Definition set_surfaces (l : list CompSurface) (c : Compositor) : Compositor :=
  mkCompositor (fb c) (back c) l (next_id c) (damage c) (full_redraw c) (request c).
Definition set_damage (l : list NvRect) (full : bool) (c : Compositor) : Compositor :=
  mkCompositor (fb c) (back c) (surfaces c) (next_id c) l full (request c).
Definition set_screen (f b : NvSurface) (c : Compositor) : Compositor :=
  mkCompositor f b (surfaces c) (next_id c) (damage c) (full_redraw c) (request c).
Definition set_request (k : nat) (c : Compositor) : Compositor :=
  mkCompositor (fb c) (back c) (surfaces c) (next_id c) (damage c) (full_redraw c) k.
Definition set_next (n : Z) (c : Compositor) : Compositor :=
  mkCompositor (fb c) (back c) (surfaces c) n (damage c) (full_redraw c) (request c).

Definition move_to (x y : Z) (s : CompSurface) : CompSurface :=
  mkComp (id s) x y (sw s) (sh s) (z_order s) (visible s) (alpha s) (layer s) (buffer s) true.
Definition set_buffer (b : option NvSurface) (s : CompSurface) : CompSurface :=
  mkComp (id s) (sx s) (sy s) (sw s) (sh s) (z_order s) (visible s) (alpha s) (layer s) b (dirty s).
Definition size_to (w h : Z) (s : CompSurface) : CompSurface :=
  mkComp (id s) (sx s) (sy s) w h (z_order s) (visible s) (alpha s) (layer s) (buffer s) true.
Definition with_alpha (a : Z) (s : CompSurface) : CompSurface :=
  mkComp (id s) (sx s) (sy s) (sw s) (sh s) (z_order s) (visible s) a (layer s) (buffer s) true.
Definition set_z (z : Z) (s : CompSurface) : CompSurface :=
  mkComp (id s) (sx s) (sy s) (sw s) (sh s) z (visible s) (alpha s) (layer s) (buffer s) (dirty s).
Definition set_dirty (d : bool) (s : CompSurface) : CompSurface :=
  mkComp (id s) (sx s) (sy s) (sw s) (sh s) (z_order s) (visible s) (alpha s) (layer s) (buffer s) d.
Definition shown (s : CompSurface) : CompSurface :=
  mkComp (id s) (sx s) (sy s) (sw s) (sh s) (z_order s) true (alpha s) (layer s) (buffer s) true.
Definition hidden (s : CompSurface) : CompSurface :=
  mkComp (id s) (sx s) (sy s) (sw s) (sh s) (z_order s) false (alpha s) (layer s) (buffer s) (dirty s).

(** * Lifecycle *)

(** [sizeof(Compositor)] *)
Definition COMPOSITOR_SIZE : Z := 4128.

Definition compositor_new (A : allocator) (k : nat) (framebuffer : list Z) (fb_w fb_h fb_pitch : Z) : outcome (option Compositor) :=
  if negb (avail A k COMPOSITOR_SIZE) then Ok None
  else
    let f := surface_from_pixels A (k + 1) framebuffer fb_w fb_h fb_pitch in
    b ← surface_new A (k + 2) fb_w fb_h;
    match f, b with
    | Some f, Some b => Ok (Some (mkCompositor f b [] 1 [] true (k + 4)))
    | _, _ => Ok None
    end.

(** * Surfaces *)
Fixpoint find_from (l : list CompSurface) (i : Z) (n : Z) : Z :=
  match l with [] => -1 | s :: l => if id s =? n then i else find_from l (i + 1) n end.
Definition find_surface (c : Compositor) (n : Z) : Z := find_from (surfaces c) 0 n.

Definition sort_by_z (c : Compositor) : outcome Compositor :=
  l ← insertion_sort z_order (surfaces c); Ok (set_surfaces l c).

Definition layer_z (l : SurfaceLayer) : Z :=
  match l with
  | SURFACE_WALLPAPER => 0 | SURFACE_NORMAL => 100 | SURFACE_OVERLAY => 200
  | SURFACE_NOTIFICATION => 300 | SURFACE_CURSOR => 400
  end.

(** The rectangle around [d] and the new one, if it is not much larger than both. *)
Definition merge_damage (d : NvRect) (x y w h : Z) : outcome (option NvRect) :=
  dx2 ← int (rx d + rw d); dy2 ← int (ry d + rh d);
  nx2 ← int (x + w); ny2 ← int (y + h);
  let ox := if x <? rx d then x else rx d in
  let oy := if y <? ry d then y else ry d in
  ow ← int ((if dx2 <? nx2 then nx2 else dx2) - ox);
  oh ← int ((if dy2 <? ny2 then ny2 else dy2) - oy);
  merged_area ← int (ow * oh);
  a ← int (w * h); b ← int (rw d * rh d); sum_area ← int (a + b);
  s3 ← int (sum_area * 3);
  Ok (if merged_area <=? Z.quot s3 2 then Some (mkRect ox oy ow oh) else None).

(** The list with the new rectangle merged into one of it, or behind it. *)
Fixpoint add_damage (l : list NvRect) (x y w h : Z) : outcome (list NvRect) :=
  match l with
  | [] => Ok [mkRect x y w h]
  | d :: l =>
      m ← merge_damage d x y w h;
      match m with
      | Some r => Ok (r :: l)
      | None => l ← add_damage l x y w h; Ok (d :: l)
      end
  end.

Definition compositor_damage (c : Compositor) (x y w h : Z) : outcome Compositor :=
  if (w <=? 0) || (h <=? 0) then Ok c
  else if COMPOSITOR_MAX_DAMAGE <=? zlen (damage c) then Ok (set_damage (damage c) true c)
  else l ← add_damage (damage c) x y w h; Ok (set_damage l (full_redraw c) c).

(** The damage of a surface in its present place. *)
Definition damage_at (c : Compositor) (idx : Z) : outcome Compositor :=
  s ← zget (surfaces c) idx; compositor_damage c (sx s) (sy s) (sw s) (sh s).

(** [c->surfaces[idx]] changed. *)
Definition change (f : CompSurface → CompSurface) (idx : Z) (c : Compositor) : outcome Compositor :=
  s ← zget (surfaces c) idx; l ← zset (surfaces c) idx (f s); Ok (set_surfaces l c).

(** The pointer [s] still points to the last used slot after the sort: the id
    returned is the one of the surface that is there then. *)
Definition compositor_create_surface (A : allocator) (c : Compositor) (x y w h : Z) (l : SurfaceLayer)
  : outcome (Z * Compositor) :=
  if COMPOSITOR_MAX_SURFACES <=? zlen (surfaces c) then Ok (-1, c)
  else if (w <=? 0) || (h <=? 0) then Ok (-1, c)
  else
    b ← surface_new A (request c) w h;
    let c := set_request (S (S (request c))) c in
    match b with
    | None => Ok (-1, c)
    | Some b =>
        let count := zlen (surfaces c) in
        let s := mkComp (next_id c) x y w h (layer_z l) true 255 l (Some b) true in
        n ← int (next_id c + 1);
        c ← sort_by_z (set_surfaces (surfaces c ++ [s]) (set_next n c));
        s ← zget (surfaces c) count;
        Ok (id s, set_damage (damage c) true c)
    end.

Definition compositor_destroy_surface (c : Compositor) (n : Z) : outcome Compositor :=
  let idx := find_surface c n in
  if idx <? 0 then Ok c
  else
    c ← damage_at c idx;
    Ok (set_surfaces (take (Z.to_nat idx) (surfaces c) ++ drop (S (Z.to_nat idx)) (surfaces c)) c).

Definition compositor_move_surface (c : Compositor) (n x y : Z) : outcome Compositor :=
  let idx := find_surface c n in
  if idx <? 0 then Ok c
  else
    c ← damage_at c idx;
    c ← change (move_to x y) idx c;
    s ← zget (surfaces c) idx;
    compositor_damage c x y (sw s) (sh s).

Definition compositor_resize_surface (A : allocator) (c : Compositor) (n w h : Z) : outcome Compositor :=
  if (w <=? 0) || (h <=? 0) then Ok c
  else
    let idx := find_surface c n in
    if idx <? 0 then Ok c
    else
      b ← surface_new A (request c) w h;
      c ← change (set_buffer b) idx (set_request (S (S (request c))) c);
      match b with
      | None => Ok c
      | Some _ =>
          c ← damage_at c idx;
          c ← change (size_to w h) idx c;
          s ← zget (surfaces c) idx;
          compositor_damage c (sx s) (sy s) w h
      end.

Definition compositor_set_alpha (c : Compositor) (n a : Z) : outcome Compositor :=
  let idx := find_surface c n in
  if idx <? 0 then Ok c
  else
    c ← change (with_alpha (if a <? 0 then 0 else if 255 <? a then 255 else a)) idx c;
    damage_at c idx.

Definition compositor_show_surface (c : Compositor) (n : Z) : outcome Compositor :=
  let idx := find_surface c n in
  if idx <? 0 then Ok c
  else
    s ← zget (surfaces c) idx;
    if visible s then Ok c else c ← change shown idx c; damage_at c idx.

Definition compositor_hide_surface (c : Compositor) (n : Z) : outcome Compositor :=
  let idx := find_surface c n in
  if idx <? 0 then Ok c
  else
    s ← zget (surfaces c) idx;
    if visible s then c ← change hidden idx c; damage_at c idx else Ok c.

(** The largest [z_order] of a layer, and 0. *)
Definition max_z (l : SurfaceLayer) (ss : list CompSurface) : Z :=
  foldl (λ m s, if bool_decide (layer s = l) && (m <? z_order s) then z_order s else m) 0 ss.

(** The damage is that of the surface that the sort has put into the old place. *)
Definition compositor_raise_surface (c : Compositor) (n : Z) : outcome Compositor :=
  let idx := find_surface c n in
  if idx <? 0 then Ok c
  else
    s ← zget (surfaces c) idx;
    z ← int (max_z (layer s) (surfaces c) + 1);
    c ← change (set_z z) idx c;
    c ← sort_by_z c;
    damage_at c idx.

Definition compositor_lower_surface (c : Compositor) (n : Z) : outcome Compositor :=
  let idx := find_surface c n in
  if idx <? 0 then Ok c
  else
    s ← zget (surfaces c) idx;
    if 0 <? z_order s then
      c ← change (set_z (z_order s - 1)) idx c;
      c ← sort_by_z c;
      damage_at c idx
    else Ok c.

Definition compositor_damage_surface (c : Compositor) (n : Z) : outcome Compositor :=
  let idx := find_surface c n in
  if idx <? 0 then Ok c
  else c ← change (set_dirty true) idx c; damage_at c idx.

Definition compositor_get_surface (c : Compositor) (n : Z) : outcome (option CompSurface) :=
  let idx := find_surface c n in
  if idx <? 0 then Ok None else s ← zget (surfaces c) idx; Ok (Some s).

Definition compositor_fb_width (c : Compositor) : Z := width (fb c).
Definition compositor_fb_height (c : Compositor) : Z := height (fb c).

(** The buffer of a surface, into which its owner draws. *)
Definition compositor_surface_buffer (c : Compositor) (n : Z) : outcome (option NvSurface) :=
  let idx := find_surface c n in
  if idx <? 0 then Ok None else s ← zget (surfaces c) idx; Ok (buffer s).

(** * Composition *)

(** [sp] with its alpha scaled by that of the surface. *)
Definition fade (sp a : Z) : Z := color_with_alpha sp (u8 (u32 (COLOR_A sp * a) / 255)).

(** One surface onto the back buffer, inside of the rectangle [r]. *)
Definition composite_surface (r : NvRect) (s : CompSurface) (back : NvSurface) : outcome (bool * NvSurface) :=
  match (if visible s then buffer s else None) with
  | None => Ok (false, back)
  | Some b =>
      sx2 ← int (sx s + sw s); sy2 ← int (sy s + sh s);
      let ox := if sx s <? rx r then rx r else sx s in
      let oy := if sy s <? ry r then ry r else sy s in
      rx2 ← int (rx r + rw r); ry2 ← int (ry r + rh r);
      let ox2 := if rx2 <? sx2 then rx2 else sx2 in
      let oy2 := if ry2 <? sy2 then ry2 else sy2 in
      ow ← int (ox2 - ox); oh ← int (oy2 - oy);
      if (ow <=? 0) || (oh <=? 0) then Ok (false, back)
      else
        src_x ← int (ox - sx s); src_y ← int (oy - sy s);
        back ← (if alpha s =? 255 then surface_blit back b ox oy src_x src_y ow oh
                else
                  for_each 0 oh (λ py back,
                    for_each 0 ow (λ px back,
                      ys ← int (src_y + py); o ← int (ys * pitch b); xs ← int (src_x + px); o ← int (o + xs);
                      sp ← zget (pixels b) o;
                      yd ← int (oy + py); d ← int (yd * pitch back); xd ← int (ox + px); d ← int (d + xd);
                      dp ← zget (pixels back) d;
                      put back d (color_blend dp (fade sp (alpha s)))) back) back);
        Ok (true, back)
  end.

Fixpoint composite_surfaces (r : NvRect) (l : list CompSurface) (back : NvSurface) : outcome (list CompSurface * NvSurface) :=
  match l with
  | [] => Ok ([], back)
  | s :: l =>
      '(drawn, back) ← composite_surface r s back;
      '(l, back) ← composite_surfaces r l back;
      Ok ((if (drawn : bool) then set_dirty false s else s) :: l, back)
  end.

Definition BACKGROUND : Z := 0x1A1A2EFF.

(** The part of a rectangle that is on the screen. *)
Definition clip_region (fb_w fb_h x y w h : Z) : outcome NvRect :=
  '(x, w) ← (if x <? 0 then w ← int (w + x); Ok (0, w) else Ok (x, w));
  '(y, h) ← (if y <? 0 then h ← int (h + y); Ok (0, h) else Ok (y, h));
  x2 ← int (x + w); w ← (if fb_w <? x2 then int (fb_w - x) else Ok w);
  y2 ← int (y + h); h ← (if fb_h <? y2 then int (fb_h - y) else Ok h);
  Ok (mkRect x y w h).

Definition composite_region (c : Compositor) (x y w h : Z) : outcome Compositor :=
  if (w <=? 0) || (h <=? 0) then Ok c
  else
    r ← clip_region (width (fb c)) (height (fb c)) x y w h;
    if (rw r <=? 0) || (rh r <=? 0) then Ok c
    else
      b ← draw_fill_rect (back c) r BACKGROUND;
      '(l, b) ← composite_surfaces r (surfaces c) b;
      f ← surface_blit (fb c) b (rx r) (ry r) (rx r) (ry r) (rw r) (rh r);
      Ok (set_screen f b (set_surfaces l c)).

Fixpoint composite_damage (l : list NvRect) (c : Compositor) : outcome Compositor :=
  match l with
  | [] => Ok c
  | d :: l => c ← composite_region c (rx d) (ry d) (rw d) (rh d); composite_damage l c
  end.

Definition compositor_composite (c : Compositor) : outcome Compositor :=
  if full_redraw c then
    c ← composite_region c 0 0 (width (fb c)) (height (fb c));
    Ok (set_damage [] false c)
  else
    c ← composite_damage (damage c) c;
    Ok (set_damage [] (full_redraw c) c).
Lemma nodup_out {A} i (l : list A) : NoDup l → NoDup (take i l ++ drop (S i) l).
Proof.
  intros H. destruct (l !! i) as [z|] eqn:E.
  - rewrite <-(take_drop_middle l i z E) in H. apply NoDup_app in H as (H1 & H2 & H3). apply NoDup_cons in H3 as [_ H3].
    apply NoDup_app. split_and!; [done| |done]. intros a Ha Hb. apply (H2 a Ha). by right.
  - apply lookup_ge_None in E. by rewrite take_ge, drop_ge, app_nil_r by lia.
Qed.

Lemma inv_out k c i : inv k c → inv k (set_surfaces (take i (surfaces c) ++ drop (S i) (surfaces c)) c).
Proof.
  intros [[]]. constructor; try done; cbn; rewrite ?fmap_app, ?fmap_take, ?fmap_drop.
  - constructor; try done. by apply Forall_out.
  - unfold zlen in *. rewrite length_app, length_take, length_drop. lia.
  - by apply Forall_out.
  - by apply nodup_out.
  - by apply Forall_out.
  - by apply sorted_out.
Qed.

Lemma destroy_fine k c n : inv k c → fine k c (compositor_destroy_surface c n).
Proof.
  intros Hi. unfold compositor_destroy_surface, fine. on_surface_of c n i s Hs.
  apply wp_bind, (wp_damage_at k c i s); [done|done|]. intros c1 Hd Ha. pose proof (inv_damages _ _ _ Hi Hd) as Hi1.
  assert (surfaces c1 = surfaces c ∧ fb c1 = fb c) as [E1 E2] by (by destruct Hd as [(l & full & ->) _]).
  apply wp_ok. rewrite Nat2Z.id. split; [by apply inv_out|]. apply current_change; [done|apply Hd|].
  intros x y. destruct (area (place_of s) x y) eqn:E; [left; by apply Ha|right]. intros p. cbn. rewrite E1.
  apply (shade_delete _ _ s); [done|]. intros q. apply over_uncovered, uncovered. congruence.
Qed.

(** * The order of the surfaces *)
Lemma sorted_fmap (l : list CompSurface) : ordered z_order l → Sorted Z.le (z_order <$> l).
Proof.
  unfold ordered. induction 1 as [|s l Hl IH Hs]; [constructor|]. constructor; [done|]. destruct Hs; constructor. done.
Qed.

(** The invariant without the order. *)
Lemma inv_sort k c : screen_ok c → same_size screen (fb c) → 0 < width (fb c) → 0 < height (fb c) → Forall rect_ok (damage c) →
  zlen (damage c) ≤ COMPOSITOR_MAX_DAMAGE → zlen (surfaces c) ≤ COMPOSITOR_MAX_SURFACES → 1 ≤ next_id c ≤ k + 1 →
  Forall (λ n, 1 ≤ n < next_id c) (id <$> surfaces c) → NoDup (id <$> surfaces c) →
  Forall (λ z, 0 ≤ z ≤ 400 + k) (z_order <$> surfaces c) →
  ∃ c', sort_by_z c = Ok c' ∧ c' = set_surfaces (zsort z_order (surfaces c)) c ∧ inv k c'.
Proof.
  intros [S1 S2 S3 S4 S5 S6 S7] Hsz Hw Hh Hd Hc Hn Hx Hid Hnd Hz. unfold sort_by_z. rewrite insertion_sort_ok. cbn [mbind outcome_bind].
  pose proof (zsort_perm z_order (surfaces c)) as Hp.
  eexists. split; [done|]. split; [done|]. constructor; try done; cbn.
  - constructor; try done. cbn. by rewrite Hp.
  - unfold zlen in *. by rewrite zsort_length.
  - by rewrite Hp.
  - by rewrite Hp.
  - by rewrite Hp.
  - apply sorted_fmap, zsort_ordered.
Qed.

Lemma layer_z_range l : 0 ≤ layer_z l ≤ 400.
Proof. destruct l; simpl; lia. Qed.
(** * Rate queries of the project viewer (internal/queries/rate.go)

    The Go package builds two analytical SQL statements as plain text
    (a trade-volume rate and an order-book mid-price rate) and runs
    the order-book one against a warehouse client, draining the row
    iterator into a slice.

    The definitions come first:
    - [Fmt]: the pieces of [fmt.Sprintf] the source relies on;
    - [Sql]: a small syntax for the conditions, arithmetic and CASE
      expressions that occur in the generated text, with a printer
      and an evaluator, so that statements about what a query selects
      are made on a term whose printed form is the generated text;
    - [Queries]: the functions of rate.go, embedded line by line, the
      rows their SQL ranges over, and the executor;
    - the assets, rows and warehouses of the worked examples.

    The results follow: facts on strings, the printed form of each
    SQL term, how the conditions evaluate, then the properties of the
    builders and of the executor. *)

From Stdlib Require Import String Ascii List Bool ZArith QArith.
From Stdlib Require Import DecimalString Qfield.
From Stdlib Require Import Sorted Permutation.
Import ListNotations.

Local Open Scope string_scope.

(** ** Strings and formatting *)

Module Fmt.

(** The double-quote character (code 34), escaped in the Go literals. *)
Definition dq : string :=
  String (Ascii false true false false false true false false) EmptyString.

(** The line feed (code 10), the escape n of the Go literals. *)
Definition nl : string :=
  String (Ascii false true false true false false false false) EmptyString.

(** The verb %s between two double quotes: the argument, unescaped. *)
Definition quoted (s : string) : string := dq ++ s ++ dq.

(** [%d] applied to an integer. *)
Definition fmt_d (n : Z) : string := NilZero.string_of_int (Z.to_int n).

(** [contains s t]: the text [t] occurs in [s]. *)
Definition contains (s t : string) : Prop :=
  exists pre post, s = pre ++ t ++ post.

(** [ends_with s t]: the text [s] finishes with [t]. *)
Definition ends_with (s t : string) : Prop :=
  exists pre, s = pre ++ t.

(** [starts_with s t]: the text [s] opens with [t]. *)
Definition starts_with (s t : string) : Prop :=
  exists post, s = t ++ post.

(** Number of positions of [hay] at which [needle] starts. *)
Fixpoint occurrences (needle hay : string) : nat :=
  match hay with
  | EmptyString => if String.prefix needle "" then 1 else 0
  | String _ rest =>
      ((if String.prefix needle hay then 1 else 0)
       + occurrences needle rest)%nat
  end.

End Fmt.

Import Fmt.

====

• [Problem statement]:
Copy the lines above exactly. Start with the line containing "Definition compositor_show_surface (c", end with the line containing "Definition compositor_fb_width (c", and include both.

• [Solution to this exercise]:
Definition compositor_show_surface (c : Compositor) (n : Z) : outcome Compositor :=
  let idx := find_surface c n in
  if idx <? 0 then Ok c
  else
    s ← zget (surfaces c) idx;
    if visible s then Ok c else c ← change shown idx c; damage_at c idx.

Definition compositor_hide_surface (c : Compositor) (n : Z) : outcome Compositor :=
  let idx := find_surface c n in
  if idx <? 0 then Ok c
  else
    s ← zget (surfaces c) idx;
    if visible s then c ← change hidden idx c; damage_at c idx else Ok c.

(** The largest [z_order] of a layer, and 0. *)
Definition max_z (l : SurfaceLayer) (ss : list CompSurface) : Z :=
  foldl (λ m s, if bool_decide (layer s = l) && (m <? z_order s) then z_order s else m) 0 ss.

(** The damage is that of the surface that the sort has put into the old place. *)
Definition compositor_raise_surface (c : Compositor) (n : Z) : outcome Compositor :=
  let idx := find_surface c n in
  if idx <? 0 then Ok c
  else
    s ← zget (surfaces c) idx;
    z ← int (max_z (layer s) (surfaces c) + 1);
    c ← change (set_z z) idx c;
    c ← sort_by_z c;
    damage_at c idx.

Definition compositor_lower_surface (c : Compositor) (n : Z) : outcome Compositor :=
  let idx := find_surface c n in
  if idx <? 0 then Ok c
  else
    s ← zget (surfaces c) idx;
    if 0 <? z_order s then
      c ← change (set_z (z_order s - 1)) idx c;
      c ← sort_by_z c;
      damage_at c idx
    else Ok c.

Definition compositor_damage_surface (c : Compositor) (n : Z) : outcome Compositor :=
  let idx := find_surface c n in
  if idx <? 0 then Ok c
  else c ← change (set_dirty true) idx c; damage_at c idx.

Definition compositor_get_surface (c : Compositor) (n : Z) : outcome (option CompSurface) :=
  let idx := find_surface c n in
  if idx <? 0 then Ok None else s ← zget (surfaces c) idx; Ok (Some s).

Definition compositor_fb_width (c : Compositor) : Z := width (fb c).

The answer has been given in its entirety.